Peter Dekkerin julkaisua jakaekseni:
"For Jaap Koppedrayer and others. Here’s a rare splitcane Ottoman pishrev flight arrow I have. It is hard to make out how many pieces were used because the work is incredibly fine, even under magnification.
It is somewhat thicker and heavier than 12 other flight arrows I have, and must have been made for quite a bow.
Overall 62.3 cm long
Inside nock to tip 61.4 cm
Nock 3 mm wide
Shaft 6mm where feather start, 8mm at thickest, 3mm at base of ivory tip
Weight 213 grains (13.7 grams)
Origin: Ottoman Empire
Materials: Bamboo, hardwood (Caesalpinia Sappan), ivory, white feathers, collagen glue"

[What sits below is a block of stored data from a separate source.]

(** [`${order.field}`] *)
Definition substitute (order : value) (fld : order_field) : outcome jsstring :=
  v ← read_field order fld;
  match v with
  | None => mret (js "undefined")
  | Some v => to_text v
  end.

(** The method found under [name] on a value that is not a Number or a
    string: an object may hold it as a property, nothing else has it. *)
Definition foreign_method (v : option value) (name : jsstring) : outcome jsstring :=
  match v with
  | Some (VObj props) =>
      match get_property props name with
      | Some (VFunction _) => not_described
      | _ => throws TypeError
      end
  | _ => throws TypeError
  end.

(** [v.toFixed(2)] *)
Definition call_toFixed (v : option value) : outcome jsstring :=
  match v with
  | Some (VNum x) => mret (toFixed x 2)
  | _ => foreign_method v (js "toFixed")
  end.

(** [s.toLowerCase()] for a string of ASCII code units; the case mappings
    of the other code units are not described here. *)
Definition toLowerCase (s : jsstring) : outcome jsstring :=
  if forallb (fun c => (c <? 128)%N) s
  then mret (List.map (fun c => if ((65 <=? c) && (c <=? 90))%N then (c + 32)%N else c) s)
  else not_described.

(** [v.toLowerCase()] *)
Definition call_toLowerCase (v : option value) : outcome jsstring :=
  match v with
  | Some (VStr s) => toLowerCase s
  | _ => foreign_method v (js "toLowerCase")
  end.

(** The substitutions of the template of a table row, in the order of the
    template; the markup between them is fixed text. *)
Record row := {
  nameCell : jsstring;
  idCell : jsstring;
  phoneCell : jsstring;
  burgerCell : jsstring;
  unitPriceCell : jsstring;
  quantityCell : jsstring;
  instructionsCell : jsstring;
  statusClass : jsstring;
  statusCell : jsstring;
  totalCell : jsstring
}.

(** [createOrderRow(order, index)] *)
Definition createOrderRow (order : value) : outcome row :=
  name ← substitute order FCustomerName;
  id ← substitute order FOrderId;
  phone ← substitute order FPhoneNumber;
  burger ← substitute order FHamburgerType;
  price ← read_field order FUnitPrice;
  priceText ← call_toFixed price;
  quantity ← substitute order FQuantity;
  instructions ← substitute order FSpecialInstructions;
  status ← read_field order FStatus;
  lower ← call_toLowerCase status;
  statusText ← substitute order FStatus;
  total ← read_field order FTotalPrice;
  totalText ← call_toFixed total;
  mret {| nameCell := name; idCell := id; phoneCell := phone; burgerCell := burger;
          unitPriceCell := priceText; quantityCell := quantity;
          instructionsCell := instructions;
          statusClass := if bool_decide (lower = js "pending")
                         then js "status-pending" else js "status-confirmed";
          statusCell := statusText; totalCell := totalText |}.

(** [this.orders.length === 0] *)
Definition has_length_zero (orders : value) : outcome bool :=
  match orders with
  | VNull => throws TypeError
  | VArr elements => mret (bool_decide (elements = []))
  | VStr s => mret (bool_decide (s = []))
  | VObj props =>
      match get_property props (js "length") with
      | Some (VNum x) => mret (strict_eqb x (of_Z 0))
      | _ => mret false
      end
  | VBool _ | VNum _ => mret false
  | VFunction _ => not_described      (* the number of parameters of a built-in *)
  end.

(** [renderOrders()]: the rows appended to the table body. *)
Definition renderOrders (orders : value) : outcome (list row) :=
  has_length_zero orders ≫= fun noOrders : bool =>
  if noOrders then mret []
  else
    match orders with
    | VArr elements => sequence (List.map createOrderRow elements)
    | VObj props =>
        match get_property props (js "forEach") with
        | Some (VFunction _) => not_described
        | _ => throws TypeError
        end
    | _ => throws TypeError
    end.

(** [updateEmptyState()]: whether the empty-state text is shown and the
    table hidden, or the other way round. *)
Definition updateEmptyState (orders : value) : outcome bool := has_length_zero orders.

(** What the page shows of the orders. *)
Record view := { tableRows : list row; emptyStateShown : bool }.

(** [this.renderOrders(); this.updateEmptyState();] as the constructor and
    [confirmOrder] run them. *)
Definition refresh (orders : value) : outcome view :=
  rows ← renderOrders orders;
  noOrders ← updateEmptyState orders;
  mret {| tableRows := rows; emptyStateShown := noOrders |}.

End Table.
Export Table.

(** *** Rows of the orders the application builds *)

(** The row of an order whose unit price is a Number. *)
Lemma row_of_order (d : order) (p : number) :
  unitPrice d = VNum p -> status d = js "Pending" ->
  createOrderRow (order_value d) =
  Some (Normal
    {| nameCell := customerName d; idCell := orderId d; phoneCell := phoneNumber d;
       burgerCell := hamburgerType d; unitPriceCell := toFixed p 2;
       quantityCell := toString (quantity d);
       instructionsCell := specialInstructions d;
       statusClass := js "status-pending"; statusCell := js "Pending";
       totalCell := toFixed (totalPrice d) 2 |}).
Proof.
  intros Hp Hs. destruct d as [name phone burger qty instr price total st date id].
  cbn [unitPrice status] in Hp, Hs. subst price st. reflexivity.
Qed.

Lemma price_fixed (Kp c : Z) :
  0 <= c -> 0 < Kp <= 16 * U -> Z.abs (100 * Kp - c * U) * 2 ^ 40 <= U ->
  toFixed (Fin Kp) 2 = cents_text c.
Proof.
  intros Hc HKp Hnear. pose proof U_pos as HU.
  assert (HUbig : 2 ^ 60 <= U) by (apply Z.leb_le; vm_compute; reflexivity).
  assert (Hn : (2 * Kp * 10 ^ 2 + U) / (2 * U) = c).
  { symmetry. apply (Z.div_unique_pos _ _ _ (200 * Kp + U - 2 * (U * c))).
    - change (2 ^ 40) with 1099511627776 in *.
      change (2 ^ 60) with 1152921504606846976 in *. lia.
    - change (10 ^ 2) with 100. ring. }
  unfold toFixed. cbv zeta.
  replace (Kp <? 0) with false by (symmetry; apply Z.ltb_ge; lia).
  rewrite Z.abs_eq by lia.
  replace (10 ^ 21 * U <=? Kp) with false.
  - change (Z.of_nat 2) with 2. rewrite Hn. change (2 =? 0) with false. cbv iota.
    cbn [app]. now apply fixed_two_layout.
  - symmetry. apply Z.leb_gt. change (10 ^ 21) with 1000000000000000000000. lia.
Qed.

(** X15: the table row of an order built from the menu shows exact
    amounts.  For a valid form with a burger of the menu and a quantity from
    1 to 10^9, the row made for the draft shows the unit price and the total
    in dollars with two decimals, exactly the menu price and the menu price
    times the quantity, the quantity as typed, the status text Pending and
    the badge class status-pending. *)
Theorem X15_row_shows_exact_amounts
    (w : world) (f : form) (burger : jsstring) (c q : Z) :
  validateForm f = true -> selectedBurger f = Some burger ->
  In (burger, c) menu_cents -> quantitySelect f = digits q -> 1 <= q <= 10 ^ 9 ->
  exists d,
    currentOrder (step w (Submit f)) = Some d /\
    createOrderRow (order_value d) =
    Some (Normal
      {| nameCell := trim (customerNameInput f);
         idCell := orderId d;
         phoneCell := trim (phoneNumberInput f);
         burgerCell := burger;
         unitPriceCell := cents_text c;
         quantityCell := digits q;
         instructionsCell :=
           if JsString.truthy (trim (specialInstructionsTextarea f))
           then trim (specialInstructionsTextarea f) else js "None";
         statusClass := js "status-pending";
         statusCell := js "Pending";
         totalCell := cents_text (c * q) |}).
Proof.
  intros Hv Hsel Hin Hqty Hq.
  rewrite (step_submit_valid w f burger Hv Hsel). eexists. split; [reflexivity|].
  destruct (menu_price_number burger c Hin) as (Kp & HKp & Hc & Hb & Hnear).
  pose proof (getBurgerPrice_menu burger c Hin) as Hprice. rewrite HKp in Hprice.
  rewrite (row_of_order _ (Fin Kp)) by (cbn [unitPrice status built_order]; auto).
  cbn [customerName phoneNumber hamburgerType quantity specialInstructions totalPrice
       orderId built_order].
  rewrite Hqty, parseInt_digits by lia. rewrite Hprice. cbn [times_quantity].
  rewrite (product_fixed Kp c q), (price_fixed Kp c) by assumption.
  rewrite toString_integer; [reflexivity|].
  assert (10 ^ 9 < 2 ^ 53) by (apply Z.ltb_lt; reflexivity). lia.
Qed.

Lemma X15_witness_three_classic_burgers :
  exists d,
    currentOrder (step (start empty_storage) (Submit three_classic_burgers)) = Some d /\
    createOrderRow (order_value d) =
    Some (Normal
      {| nameCell := trim (customerNameInput three_classic_burgers);
         idCell := orderId d;
         phoneCell := trim (phoneNumberInput three_classic_burgers);
         burgerCell := js "Classic Beef Burger";
         unitPriceCell := cents_text 1299;
         quantityCell := digits 3;
         instructionsCell :=
           if JsString.truthy (trim (specialInstructionsTextarea three_classic_burgers))
           then trim (specialInstructionsTextarea three_classic_burgers) else js "None";
         statusClass := js "status-pending";
         statusCell := js "Pending";
         totalCell := cents_text (1299 * 3) |}).
Proof.
  apply (X15_row_shows_exact_amounts (start empty_storage) three_classic_burgers
           (js "Classic Beef Burger") 1299 3).
  - vm_compute. reflexivity.
  - reflexivity.
  - left. reflexivity.
  - vm_compute. reflexivity.
  - lia.
Defined.

(** *** The table during a session *)

(** The order has a row. *)
Definition renders (v : value) : Prop := exists r, createOrderRow v = Some (Normal r).

(** An event of a session in which every submitted burger has a price that
    is a Number (every burger of the menu has, and so has every name that is
    not a property of [Object.prototype]); a reload ends the session. *)
Definition in_session (ev : event) : bool :=
  match ev with
  | Reload => false
  | Submit f =>
      match selectedBurger f with
      | Some burger => match getBurgerPrice burger with VNum _ => true | _ => false end
      | None => true
      end
  | _ => true
  end.

Lemma sequence_all {A} (f : value -> outcome A) (l : list value) :
  Forall (fun v => exists r, f v = Some (Normal r)) l ->
  exists rs, sequence (List.map f l) = Some (Normal rs) /\ length rs = length l.
Proof.
  induction 1 as [|v l [r Hr] Hl (rs & Hrs & Hlen)]; [now exists []|].
  exists (r :: rs). cbn [List.map sequence]. rewrite Hr. cbn [mbind outcome_bind].
  rewrite Hrs. cbn [mbind outcome_bind length]. split; [reflexivity | lia].
Qed.

Lemma refresh_renders (l : list value) :
  Forall renders l ->
  exists rows,
    refresh (VArr l) =
    Some (Normal {| tableRows := rows; emptyStateShown := bool_decide (l = []) |}) /\
    length rows = length l.
Proof.
  intros Hl. unfold refresh, renderOrders, updateEmptyState.
  cbn [has_length_zero mbind outcome_bind mret outcome_ret].
  destruct l as [|v l]; [now exists []|].
  rewrite bool_decide_eq_false_2 by discriminate.
  destruct (sequence_all createOrderRow (v :: l) Hl) as (rows & Hrows & Hlen).
  rewrite Hrows. exists rows. split; [reflexivity | exact Hlen].
Qed.

Definition all_render (w : world) : Prop :=
  (exists l, orders w = VArr l /\ Forall renders l) /\
  (forall d, currentOrder w = Some d -> renders (order_value d)).

Lemma step_all_render (w : world) (ev : event) :
  in_session ev = true -> all_render w -> all_render (step w ev).
Proof.
  unfold all_render. intros Hev [(l0 & Ho & Hl) Hd].
  assert (Hsame : exists l, orders w = VArr l /\ Forall renders l) by (exists l0; auto).
  destruct (step_cases w ev)
    as [->|[(f & burger & -> & Hv & Hsel & ->)|[->|[(d & l & _ & Hcur & Hord & ->)|[->|[[_ ->]|[-> _]]]]]]];
    cbn [orders currentOrder].
  - auto.
  - split; [exact Hsame|]. intros d [= <-].
    cbn [in_session] in Hev. rewrite Hsel in Hev.
    destruct (getBurgerPrice burger) as [ | |p| | | | ] eqn:Hp; try discriminate.
    eexists. apply (row_of_order _ p); cbn [unitPrice status built_order]; auto.
  - split; [exact Hsame | discriminate].
  - split; [|discriminate]. rewrite Ho in Hord. injection Hord as <-.
    exists (order_value d :: l0). split; [reflexivity|]. constructor; auto.
  - auto.
  - split; [exact Hsame|]. destruct (confirmationActive w); [discriminate | auto].
  - discriminate.
Qed.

Kerem Ağacıkoğlu: By the ratio of the thickness of bamboo stripes, i guess it may be a 6 stripe one. The foot is bloodwood (bakkam) just like the nock. Its a bit confusing though because it has a soya (ivory/bone) instead of a temren (iron olivelike). It is mentioned that this particular piece is heavier than regular ones, which initially made me think that it may be a filled azmayis arrow. However when i saw the foot i realized that it had a soya. Soya tips are used for pişrev arrows that are intended for longer shots. But I also realized that it had bakkam foot. Maybe they wanted to acquire an ideal weight and also a stronger foot at the same time. So since the bloodwood would provide a heavier tip, they might have wanted to adjust the weight by using soya. There are 2 types of mucevvef bamboo arrows by the way. One type (lighter) is built around a metal wire and the metal wire is pulled out when the adhesion process is completed so the item has a hollow section inside which makes it lighter. And the second one (heavier) is built around a thin wooden shaft which is not removed after adhesion. So i believe its an azmayis arrow with bloodwood foot and nock and also with a soya. The prerequisite for getting registered in the ledger of Okcular Tekkesi is shooting an azmayis arrow to 800 gez (~cubit) and a pisrev arrow to 900 gez.